(Collected data entries)

(** IRemoteAircraftProvider::removeOutdatedParts *)
Definition removeOutdatedParts (c : CONTAINER TimedParts) : CONTAINER TimedParts :=
  if decide (items c = []) then c
  else snd (removeBefore (latestTimestampMsecsSinceEpoch c - MaxPartsAgePerCallsignSecs * 1000) c).

Section provider.
Context `{FlightGeometry} `{QtConv} `{StdSort}.
Implicit Types (s : CRemoteAircraftProvider) (callsign : CCallsign) (a : CSimulatedAircraft).

Definition CRemoteAircraftProvider_init : CRemoteAircraftProvider :=
  mkProvider ∅ ∅ ∅ ∅ ∅ ∅ 0 0 RevLogSimplifiedInfo ∅ ∅ ∅ ∅ ∅ ∅ ∅ true ∅.
Definition CSimulatedAircraft_default : CSimulatedAircraft :=
  mkAircraft CCallsign_default CAircraftModel_default CAircraftModel_default RemoteSituation_null TimedParts_default
    true false false false false PQ.null.

(** *** CSimulatedAircraft *)

Definition hasValidCallsign a : bool := isValidAircraftCallsign (asString (ac_callsign a)).
Definition setEnabled (enabled : bool) a : bool * CSimulatedAircraft :=
  if eqb (m_enabled a) enabled then (false, a) else (true, a <| m_enabled := enabled |>).
Definition setRendered (rendered : bool) a : bool * CSimulatedAircraft :=
  if eqb (m_rendered a) rendered then (false, a) else (true, a <| m_rendered := rendered |>).
Definition setFastPositionUpdates (useFastPositions : bool) a : bool * CSimulatedAircraft :=
  if eqb (m_fastPositionUpdates a) useFastPositions then (false, a)
  else (true, a <| m_fastPositionUpdates := useFastPositions |>).
Definition setModelCG (cg : CLength) (model : CAircraftModel) : CAircraftModel :=
  if PQ.equals (modelCG model) cg then model else withModelCG cg model.
Definition setCG (cg : CLength) a : CSimulatedAircraft :=
  if PQ.isNull cg then a else a <| ac_model ::= setModelCG cg |> <| ac_networkModel ::= setModelCG cg |>.
Definition setParts (parts : TimedParts) a : CSimulatedAircraft :=
  a <| ac_parts := parts |> <| m_partsSynchronized := true |>.

(** *** Reading *)

Definition getAircraftInRange s : list CSimulatedAircraft := map snd (map_to_list (m_aircraftInRange s)).
Definition getAircraftInRangeCallsigns s : list QString := map fst (map_to_list (m_aircraftInRange s)).
(** Searches the values for the callsign. *)
Definition getAircraftInRangeForCallsign callsign s : CSimulatedAircraft :=
  default CSimulatedAircraft_default
    (head (filter (fun a => asString (ac_callsign a) = asString callsign) (getAircraftInRange s))).
Definition getAircraftInRangeModelForCallsign callsign s : CAircraftModel :=
  ac_model (getAircraftInRangeForCallsign callsign s).
Definition getAircraftInRangeCount s : nat := size (m_aircraftInRange s).
Definition isAircraftInRange callsign s : bool :=
  if callsignEmpty callsign then false else bool_decide (is_Some (m_aircraftInRange s !! asString callsign)).
Definition remoteAircraftSituations callsign s : CONTAINER RemoteSituation :=
  default (ofSequence []) (m_situationsByCallsign s !! asString callsign).
Definition remoteAircraftSituation callsign (index : Z) s : RemoteSituation :=
  let l := items (remoteAircraftSituations callsign s) in
  if (index <? 0) || (Z.of_nat (length l) <=? index) then RemoteSituation_null
  else default RemoteSituation_null (l !! Z.to_nat index).
Definition remoteAircraftSituationsCount callsign s : Z :=
  match m_situationsByCallsign s !! asString callsign with None => -1 | Some c => Z.of_nat (length (items c)) end.
Definition remoteAircraftParts callsign s : CONTAINER TimedParts :=
  default (ofSequence []) (m_partsByCallsign s !! asString callsign).
Definition remoteAircraftPartsCount callsign s : Z :=
  match m_partsByCallsign s !! asString callsign with None => -1 | Some c => Z.of_nat (length (items c)) end.
Definition isRemoteAircraftSupportingParts callsign s : bool :=
  bool_decide (asString callsign ∈ m_aircraftWithParts s).
Definition getRemoteAircraftSupportingPartsCount s : nat := size (m_aircraftWithParts s).
Definition remoteAircraftSituationChanges callsign s : CONTAINER CAircraftSituationChange :=
  default (ofSequence []) (m_changesByCallsign s !! asString callsign).
Definition remoteAircraftSituationChangesCount callsign s : nat :=
  length (items (remoteAircraftSituationChanges callsign s)).
Definition getLatestAircraftParts callsign s : TimedParts :=
  let parts := remoteAircraftParts callsign s in
  if decide (items parts = []) then TimedParts_default else latestObject parts.
Definition situationsLastModified callsign s : Z := default (-1) (m_situationsLastModified s !! asString callsign).
Definition partsLastModified callsign s : Z := default (-1) (m_partsLastModified s !! asString callsign).

Definition latestOnGroundProviderElevations s : list RemoteSituation :=
  map snd (map_to_list (m_latestOnGroundProviderElevation s)).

Your assignment: The entries are to be transcribed exactly, each line in full.

Reply to the exercise:
(** IRemoteAircraftProvider::removeOutdatedParts *)
Definition removeOutdatedParts (c : CONTAINER TimedParts) : CONTAINER TimedParts :=
  if decide (items c = []) then c
  else snd (removeBefore (latestTimestampMsecsSinceEpoch c - MaxPartsAgePerCallsignSecs * 1000) c).

Section provider.
Context `{FlightGeometry} `{QtConv} `{StdSort}.
Implicit Types (s : CRemoteAircraftProvider) (callsign : CCallsign) (a : CSimulatedAircraft).

Definition CRemoteAircraftProvider_init : CRemoteAircraftProvider :=
  mkProvider ∅ ∅ ∅ ∅ ∅ ∅ 0 0 RevLogSimplifiedInfo ∅ ∅ ∅ ∅ ∅ ∅ ∅ true ∅.
Definition CSimulatedAircraft_default : CSimulatedAircraft :=
  mkAircraft CCallsign_default CAircraftModel_default CAircraftModel_default RemoteSituation_null TimedParts_default
    true false false false false PQ.null.

(** *** CSimulatedAircraft *)

Definition hasValidCallsign a : bool := isValidAircraftCallsign (asString (ac_callsign a)).
Definition setEnabled (enabled : bool) a : bool * CSimulatedAircraft :=
  if eqb (m_enabled a) enabled then (false, a) else (true, a <| m_enabled := enabled |>).
Definition setRendered (rendered : bool) a : bool * CSimulatedAircraft :=
  if eqb (m_rendered a) rendered then (false, a) else (true, a <| m_rendered := rendered |>).
Definition setFastPositionUpdates (useFastPositions : bool) a : bool * CSimulatedAircraft :=
  if eqb (m_fastPositionUpdates a) useFastPositions then (false, a)
  else (true, a <| m_fastPositionUpdates := useFastPositions |>).
Definition setModelCG (cg : CLength) (model : CAircraftModel) : CAircraftModel :=
  if PQ.equals (modelCG model) cg then model else withModelCG cg model.
Definition setCG (cg : CLength) a : CSimulatedAircraft :=
  if PQ.isNull cg then a else a <| ac_model ::= setModelCG cg |> <| ac_networkModel ::= setModelCG cg |>.
Definition setParts (parts : TimedParts) a : CSimulatedAircraft :=
  a <| ac_parts := parts |> <| m_partsSynchronized := true |>.

(** *** Reading *)

Definition getAircraftInRange s : list CSimulatedAircraft := map snd (map_to_list (m_aircraftInRange s)).
Definition getAircraftInRangeCallsigns s : list QString := map fst (map_to_list (m_aircraftInRange s)).
(** Searches the values for the callsign. *)
Definition getAircraftInRangeForCallsign callsign s : CSimulatedAircraft :=
  default CSimulatedAircraft_default
    (head (filter (fun a => asString (ac_callsign a) = asString callsign) (getAircraftInRange s))).
Definition getAircraftInRangeModelForCallsign callsign s : CAircraftModel :=
  ac_model (getAircraftInRangeForCallsign callsign s).
Definition getAircraftInRangeCount s : nat := size (m_aircraftInRange s).
Definition isAircraftInRange callsign s : bool :=
  if callsignEmpty callsign then false else bool_decide (is_Some (m_aircraftInRange s !! asString callsign)).
Definition remoteAircraftSituations callsign s : CONTAINER RemoteSituation :=
  default (ofSequence []) (m_situationsByCallsign s !! asString callsign).
Definition remoteAircraftSituation callsign (index : Z) s : RemoteSituation :=
  let l := items (remoteAircraftSituations callsign s) in
  if (index <? 0) || (Z.of_nat (length l) <=? index) then RemoteSituation_null
  else default RemoteSituation_null (l !! Z.to_nat index).
Definition remoteAircraftSituationsCount callsign s : Z :=
  match m_situationsByCallsign s !! asString callsign with None => -1 | Some c => Z.of_nat (length (items c)) end.
Definition remoteAircraftParts callsign s : CONTAINER TimedParts :=
  default (ofSequence []) (m_partsByCallsign s !! asString callsign).
Definition remoteAircraftPartsCount callsign s : Z :=
  match m_partsByCallsign s !! asString callsign with None => -1 | Some c => Z.of_nat (length (items c)) end.
Definition isRemoteAircraftSupportingParts callsign s : bool :=
  bool_decide (asString callsign ∈ m_aircraftWithParts s).
Definition getRemoteAircraftSupportingPartsCount s : nat := size (m_aircraftWithParts s).
Definition remoteAircraftSituationChanges callsign s : CONTAINER CAircraftSituationChange :=
  default (ofSequence []) (m_changesByCallsign s !! asString callsign).
Definition remoteAircraftSituationChangesCount callsign s : nat :=
  length (items (remoteAircraftSituationChanges callsign s)).
Definition getLatestAircraftParts callsign s : TimedParts :=
  let parts := remoteAircraftParts callsign s in
  if decide (items parts = []) then TimedParts_default else latestObject parts.
Definition situationsLastModified callsign s : Z := default (-1) (m_situationsLastModified s !! asString callsign).
Definition partsLastModified callsign s : Z := default (-1) (m_partsLastModified s !! asString callsign).

Definition latestOnGroundProviderElevations s : list RemoteSituation :=
  map snd (map_to_list (m_latestOnGroundProviderElevation s)).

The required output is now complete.